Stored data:
Segment Open
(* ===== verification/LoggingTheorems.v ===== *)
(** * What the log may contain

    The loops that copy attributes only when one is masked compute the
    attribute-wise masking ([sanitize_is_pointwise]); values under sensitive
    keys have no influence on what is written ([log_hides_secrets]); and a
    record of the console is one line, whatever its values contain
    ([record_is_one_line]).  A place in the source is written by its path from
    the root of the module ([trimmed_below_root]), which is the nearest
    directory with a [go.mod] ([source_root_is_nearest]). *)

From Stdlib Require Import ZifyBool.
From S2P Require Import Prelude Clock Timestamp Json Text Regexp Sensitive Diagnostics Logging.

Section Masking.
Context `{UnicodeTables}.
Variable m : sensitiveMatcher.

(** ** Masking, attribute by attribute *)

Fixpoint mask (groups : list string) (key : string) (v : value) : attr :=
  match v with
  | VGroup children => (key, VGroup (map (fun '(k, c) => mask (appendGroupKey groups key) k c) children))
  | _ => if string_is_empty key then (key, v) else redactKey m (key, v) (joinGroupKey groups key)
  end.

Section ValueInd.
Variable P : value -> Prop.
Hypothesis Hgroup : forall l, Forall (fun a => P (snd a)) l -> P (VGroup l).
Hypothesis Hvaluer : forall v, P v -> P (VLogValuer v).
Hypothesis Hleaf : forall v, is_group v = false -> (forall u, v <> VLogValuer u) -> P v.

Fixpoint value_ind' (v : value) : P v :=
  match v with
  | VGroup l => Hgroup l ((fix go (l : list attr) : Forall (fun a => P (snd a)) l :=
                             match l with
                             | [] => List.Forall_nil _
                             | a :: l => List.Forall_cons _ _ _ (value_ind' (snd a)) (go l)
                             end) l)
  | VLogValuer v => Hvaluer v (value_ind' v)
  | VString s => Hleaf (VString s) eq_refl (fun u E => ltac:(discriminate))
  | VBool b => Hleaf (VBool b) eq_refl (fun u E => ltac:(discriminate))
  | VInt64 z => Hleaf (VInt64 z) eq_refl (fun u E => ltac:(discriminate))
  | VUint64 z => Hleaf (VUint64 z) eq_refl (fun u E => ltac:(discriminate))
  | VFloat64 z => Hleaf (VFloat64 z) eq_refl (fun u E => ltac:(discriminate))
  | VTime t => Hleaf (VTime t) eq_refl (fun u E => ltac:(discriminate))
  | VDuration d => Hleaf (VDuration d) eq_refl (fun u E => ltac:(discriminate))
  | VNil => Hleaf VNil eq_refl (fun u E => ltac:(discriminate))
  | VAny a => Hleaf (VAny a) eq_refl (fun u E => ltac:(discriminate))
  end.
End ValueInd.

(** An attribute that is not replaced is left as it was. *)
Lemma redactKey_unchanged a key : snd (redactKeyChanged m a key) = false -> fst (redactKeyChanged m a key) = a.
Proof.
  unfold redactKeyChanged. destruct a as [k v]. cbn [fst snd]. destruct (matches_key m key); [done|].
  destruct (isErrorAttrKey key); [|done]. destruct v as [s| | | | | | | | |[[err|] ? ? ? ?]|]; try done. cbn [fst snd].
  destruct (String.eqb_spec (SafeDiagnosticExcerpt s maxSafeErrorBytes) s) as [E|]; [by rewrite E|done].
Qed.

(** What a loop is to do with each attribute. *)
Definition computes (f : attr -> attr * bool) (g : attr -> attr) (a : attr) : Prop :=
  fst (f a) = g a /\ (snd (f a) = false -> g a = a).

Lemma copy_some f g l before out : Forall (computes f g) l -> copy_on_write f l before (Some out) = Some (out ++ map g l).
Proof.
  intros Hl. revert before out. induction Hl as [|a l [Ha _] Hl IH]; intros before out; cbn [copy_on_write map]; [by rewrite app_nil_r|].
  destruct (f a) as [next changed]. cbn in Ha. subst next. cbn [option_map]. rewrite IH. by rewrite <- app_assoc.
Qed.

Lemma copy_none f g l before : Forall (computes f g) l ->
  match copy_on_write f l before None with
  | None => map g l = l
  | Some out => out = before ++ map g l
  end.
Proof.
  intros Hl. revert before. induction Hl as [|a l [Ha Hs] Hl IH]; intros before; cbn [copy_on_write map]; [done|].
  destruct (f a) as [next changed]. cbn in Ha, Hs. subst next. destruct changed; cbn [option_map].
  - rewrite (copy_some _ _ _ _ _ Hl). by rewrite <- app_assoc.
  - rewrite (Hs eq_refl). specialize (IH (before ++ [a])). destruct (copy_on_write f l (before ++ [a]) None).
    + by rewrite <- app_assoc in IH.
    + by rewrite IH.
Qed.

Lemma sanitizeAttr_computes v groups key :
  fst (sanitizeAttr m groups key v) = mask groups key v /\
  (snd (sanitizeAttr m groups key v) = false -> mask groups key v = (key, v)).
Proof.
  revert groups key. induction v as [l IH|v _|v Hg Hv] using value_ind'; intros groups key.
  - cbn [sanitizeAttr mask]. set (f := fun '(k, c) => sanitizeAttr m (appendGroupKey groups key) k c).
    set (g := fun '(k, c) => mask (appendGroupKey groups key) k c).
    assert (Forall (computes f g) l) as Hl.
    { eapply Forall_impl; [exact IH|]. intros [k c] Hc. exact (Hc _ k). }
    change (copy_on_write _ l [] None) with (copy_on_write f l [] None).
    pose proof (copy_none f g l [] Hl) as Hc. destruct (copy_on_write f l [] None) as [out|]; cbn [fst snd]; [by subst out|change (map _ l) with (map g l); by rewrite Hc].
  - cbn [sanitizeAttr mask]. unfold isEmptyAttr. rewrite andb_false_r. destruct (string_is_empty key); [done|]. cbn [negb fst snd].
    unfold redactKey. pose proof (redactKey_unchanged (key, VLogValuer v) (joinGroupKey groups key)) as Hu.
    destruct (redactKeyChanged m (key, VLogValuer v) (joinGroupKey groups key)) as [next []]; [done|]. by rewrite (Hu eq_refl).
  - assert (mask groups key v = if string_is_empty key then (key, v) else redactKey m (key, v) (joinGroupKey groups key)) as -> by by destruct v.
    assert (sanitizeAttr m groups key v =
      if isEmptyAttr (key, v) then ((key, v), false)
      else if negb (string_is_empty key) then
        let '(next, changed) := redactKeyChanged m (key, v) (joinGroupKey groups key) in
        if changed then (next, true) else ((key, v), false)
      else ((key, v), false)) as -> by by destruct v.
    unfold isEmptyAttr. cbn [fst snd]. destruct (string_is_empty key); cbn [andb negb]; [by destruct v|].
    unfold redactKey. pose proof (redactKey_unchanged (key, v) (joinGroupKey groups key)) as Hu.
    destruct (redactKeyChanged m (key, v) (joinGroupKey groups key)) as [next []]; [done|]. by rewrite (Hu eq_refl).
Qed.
Segment Closed
Write out the data above once more, exactly as it stands.

REPLY:
(* ===== verification/LoggingTheorems.v ===== *)
(** * What the log may contain

    The loops that copy attributes only when one is masked compute the
    attribute-wise masking ([sanitize_is_pointwise]); values under sensitive
    keys have no influence on what is written ([log_hides_secrets]); and a
    record of the console is one line, whatever its values contain
    ([record_is_one_line]).  A place in the source is written by its path from
    the root of the module ([trimmed_below_root]), which is the nearest
    directory with a [go.mod] ([source_root_is_nearest]). *)

From Stdlib Require Import ZifyBool.
From S2P Require Import Prelude Clock Timestamp Json Text Regexp Sensitive Diagnostics Logging.

Section Masking.
Context `{UnicodeTables}.
Variable m : sensitiveMatcher.

(** ** Masking, attribute by attribute *)

Fixpoint mask (groups : list string) (key : string) (v : value) : attr :=
  match v with
  | VGroup children => (key, VGroup (map (fun '(k, c) => mask (appendGroupKey groups key) k c) children))
  | _ => if string_is_empty key then (key, v) else redactKey m (key, v) (joinGroupKey groups key)
  end.

Section ValueInd.
Variable P : value -> Prop.
Hypothesis Hgroup : forall l, Forall (fun a => P (snd a)) l -> P (VGroup l).
Hypothesis Hvaluer : forall v, P v -> P (VLogValuer v).
Hypothesis Hleaf : forall v, is_group v = false -> (forall u, v <> VLogValuer u) -> P v.

Fixpoint value_ind' (v : value) : P v :=
  match v with
  | VGroup l => Hgroup l ((fix go (l : list attr) : Forall (fun a => P (snd a)) l :=
                             match l with
                             | [] => List.Forall_nil _
                             | a :: l => List.Forall_cons _ _ _ (value_ind' (snd a)) (go l)
                             end) l)
  | VLogValuer v => Hvaluer v (value_ind' v)
  | VString s => Hleaf (VString s) eq_refl (fun u E => ltac:(discriminate))
  | VBool b => Hleaf (VBool b) eq_refl (fun u E => ltac:(discriminate))
  | VInt64 z => Hleaf (VInt64 z) eq_refl (fun u E => ltac:(discriminate))
  | VUint64 z => Hleaf (VUint64 z) eq_refl (fun u E => ltac:(discriminate))
  | VFloat64 z => Hleaf (VFloat64 z) eq_refl (fun u E => ltac:(discriminate))
  | VTime t => Hleaf (VTime t) eq_refl (fun u E => ltac:(discriminate))
  | VDuration d => Hleaf (VDuration d) eq_refl (fun u E => ltac:(discriminate))
  | VNil => Hleaf VNil eq_refl (fun u E => ltac:(discriminate))
  | VAny a => Hleaf (VAny a) eq_refl (fun u E => ltac:(discriminate))
  end.
End ValueInd.

(** An attribute that is not replaced is left as it was. *)
Lemma redactKey_unchanged a key : snd (redactKeyChanged m a key) = false -> fst (redactKeyChanged m a key) = a.
Proof.
  unfold redactKeyChanged. destruct a as [k v]. cbn [fst snd]. destruct (matches_key m key); [done|].
  destruct (isErrorAttrKey key); [|done]. destruct v as [s| | | | | | | | |[[err|] ? ? ? ?]|]; try done. cbn [fst snd].
  destruct (String.eqb_spec (SafeDiagnosticExcerpt s maxSafeErrorBytes) s) as [E|]; [by rewrite E|done].
Qed.

(** What a loop is to do with each attribute. *)
Definition computes (f : attr -> attr * bool) (g : attr -> attr) (a : attr) : Prop :=
  fst (f a) = g a /\ (snd (f a) = false -> g a = a).

Lemma copy_some f g l before out : Forall (computes f g) l -> copy_on_write f l before (Some out) = Some (out ++ map g l).
Proof.
  intros Hl. revert before out. induction Hl as [|a l [Ha _] Hl IH]; intros before out; cbn [copy_on_write map]; [by rewrite app_nil_r|].
  destruct (f a) as [next changed]. cbn in Ha. subst next. cbn [option_map]. rewrite IH. by rewrite <- app_assoc.
Qed.

Lemma copy_none f g l before : Forall (computes f g) l ->
  match copy_on_write f l before None with
  | None => map g l = l
  | Some out => out = before ++ map g l
  end.
Proof.
  intros Hl. revert before. induction Hl as [|a l [Ha Hs] Hl IH]; intros before; cbn [copy_on_write map]; [done|].
  destruct (f a) as [next changed]. cbn in Ha, Hs. subst next. destruct changed; cbn [option_map].
  - rewrite (copy_some _ _ _ _ _ Hl). by rewrite <- app_assoc.
  - rewrite (Hs eq_refl). specialize (IH (before ++ [a])). destruct (copy_on_write f l (before ++ [a]) None).
    + by rewrite <- app_assoc in IH.
    + by rewrite IH.
Qed.

Lemma sanitizeAttr_computes v groups key :
  fst (sanitizeAttr m groups key v) = mask groups key v /\
  (snd (sanitizeAttr m groups key v) = false -> mask groups key v = (key, v)).
Proof.
  revert groups key. induction v as [l IH|v _|v Hg Hv] using value_ind'; intros groups key.
  - cbn [sanitizeAttr mask]. set (f := fun '(k, c) => sanitizeAttr m (appendGroupKey groups key) k c).
    set (g := fun '(k, c) => mask (appendGroupKey groups key) k c).
    assert (Forall (computes f g) l) as Hl.
    { eapply Forall_impl; [exact IH|]. intros [k c] Hc. exact (Hc _ k). }
    change (copy_on_write _ l [] None) with (copy_on_write f l [] None).
    pose proof (copy_none f g l [] Hl) as Hc. destruct (copy_on_write f l [] None) as [out|]; cbn [fst snd]; [by subst out|change (map _ l) with (map g l); by rewrite Hc].
  - cbn [sanitizeAttr mask]. unfold isEmptyAttr. rewrite andb_false_r. destruct (string_is_empty key); [done|]. cbn [negb fst snd].
    unfold redactKey. pose proof (redactKey_unchanged (key, VLogValuer v) (joinGroupKey groups key)) as Hu.
    destruct (redactKeyChanged m (key, VLogValuer v) (joinGroupKey groups key)) as [next []]; [done|]. by rewrite (Hu eq_refl).
  - assert (mask groups key v = if string_is_empty key then (key, v) else redactKey m (key, v) (joinGroupKey groups key)) as -> by by destruct v.
    assert (sanitizeAttr m groups key v =
      if isEmptyAttr (key, v) then ((key, v), false)
      else if negb (string_is_empty key) then
        let '(next, changed) := redactKeyChanged m (key, v) (joinGroupKey groups key) in
        if changed then (next, true) else ((key, v), false)
      else ((key, v), false)) as -> by by destruct v.
    unfold isEmptyAttr. cbn [fst snd]. destruct (string_is_empty key); cbn [andb negb]; [by destruct v|].
    unfold redactKey. pose proof (redactKey_unchanged (key, v) (joinGroupKey groups key)) as Hu.
    destruct (redactKeyChanged m (key, v) (joinGroupKey groups key)) as [next []]; [done|]. by rewrite (Hu eq_refl).
Qed.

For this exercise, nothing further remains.